Sucuri CTO Daniel Cid said the company uncovered the botnet when analysing an attack targeting one of its customers. Cid said Sucuri managed to trace the source of the attack to legitimate WordPress sites.
"The most interesting part is that all the requests were coming from valid and legitimate WordPress sites. Yes, other WordPress sites were sending random requests at a very large scale and bringing the site down," read the blog.
"Just in the course of a few hours, over 162,000 different and legitimate WordPress sites tried to attack his site. We would likely have detected a lot more sites, but we decided we had seen enough and blocked the requests at the edge firewall, mostly to avoid filling the logs with junk."
Cid said the attackers successfully mounted the scam using a well-known flaw in WordPress code. "One attacker can use thousands of popular and clean WordPress sites to perform their DDoS attack, while being hidden in the shadows, and that all happens with a simple ping-back request to the XML-RPC file," read the post.
"This is a well-known issue within WordPress and the core team is aware of it, it's not something that will be patched, though. In many cases this same issue is categorised as a feature, one that many plugins use, so in there lies the dilemma."
At the time of publishing, WordPress had not responded to V3's request for comment on the Sucuri blog post.
Cid said WordPress users concerned they may be affected should disable the dodgy XML-RPC functionality of their site or download an automated scanner tool from a legitimate security service provider.
Gary Sockrider, solutions architect at DDoS mitigation firm Arbor Networks, told V3 that attacks targeting WordPress users are increasing as the site's lax security makes it easy for hackers.

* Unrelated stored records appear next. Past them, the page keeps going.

(** * PPE detection demo (app.py): output locator and result renderer

    A shallow embedding of [process_video], [process_image] and of the two
    Streamlit pages that call them.  The program reads the detector's
    output directory [runs/detect] with [glob] and [os.path.getmtime],
    so the embedding threads a [world] (that directory, the widgets put on
    the page, the session state) through a state-and-exception monad. *)

From Stdlib Require Import ZArith Ascii.
From stdpp Require Import gmap strings list sorting.

Local Open Scope Z_scope.

(** ** Python exceptions and results *)

Inductive key :=
| KStr (s : string)
| KInt (i : Z).

(** [OSError] stands for its subclasses OSError, NotADirectoryError
    and IsADirectoryError. *)
Inductive exn :=
| KeyError (k : key)
| TypeError
| OSError (path : string).

Inductive outcome (A : Type) :=
| Return (a : A)
| Raise (e : exn).
Arguments Return {A} a.
Arguments Raise {A} e.

(** ** The detector's output directory

    [runs/detect] holds one entry per name, in the order [os.scandir]
    yields them (which the file system chooses).  A directory entry carries
    the names it lists, again in [os.scandir] order:
    - [Dir listing] is a directory whose listed names are all regular files
      that can be opened and read;
    - [DirOf listing] is a directory given with, for each listed name,
      whether [open(path, "rb").read()] succeeds on it (it does not on a
      sub-directory or on a file without read permission);
    - [File] is anything else [os.stat] succeeds on; it cannot be listed;
    - [Broken] is an entry [os.stat] fails on, such as a symbolic link whose
      target is missing: [os.scandir] lists its name all the same, and its
      [e_mtime] is never read.
    A missing [runs/detect] and an empty one give [glob] the same answer and
    are both the empty list. *)

Inductive node :=
| File
| Dir (listing : list string)
| DirOf (listing : list (string * bool))
| Broken.

Record entry := Entry {
  e_name : string;
  e_mtime : Z;
  e_node : node
}.

(** ** Detector results (ultralytics [Results]) *)

Record Boxes := MkBoxes {
  cls : option (list Z)      (* class id per box; [int(cls)] is the id *)
}.

Record Results := MkResults {
  boxes : option Boxes;
  names : gmap Z string      (* class id -> class name *)
}.

(** ** What the two functions return *)

Record video_out := VideoOut {
  video : string;
  images : list string
}.

Inductive widget :=
| st_title (body : string)
| st_write (body : string)
| st_subheader (body : string)
| st_markdown (body : string)
| st_video (path : string)
| st_image (path : string) (caption : option string)
| st_spinner (text : string)
| st_success (body : string)
| st_warning (body : string)
| st_error (body : string)
| st_download_button (label data_from file_name mime : string).

Record world := World {
  output_root : list entry;
  screen : list widget;                (* oldest first *)
  processed_data : option video_out    (* st.session_state.processed_data *)
}.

“It’s not uncommon that cyber criminals use PHP web application servers as bots in the attacks. Many WordPress sites, often using the out-of-date TimThumb plugin, were compromised in the past – the same happened to Joomla and other PHP-based applications,” he said.
“Attackers usually target unmaintained servers to which the attackers upload PHP web shells and then use those shells to further deploy attack tools. Attackers connect to the tools either directly or through intermediate servers, proxies or scripts.”
DDoS attacks are a growing problem facing governments and businesses. They are a popular tactic with hacktivist groups looking to knock websites and systems offline by flooding them with requests. In 2014 the tactic has been used against numerous high-profile agencies and companies, including the UK Ministry of Justice.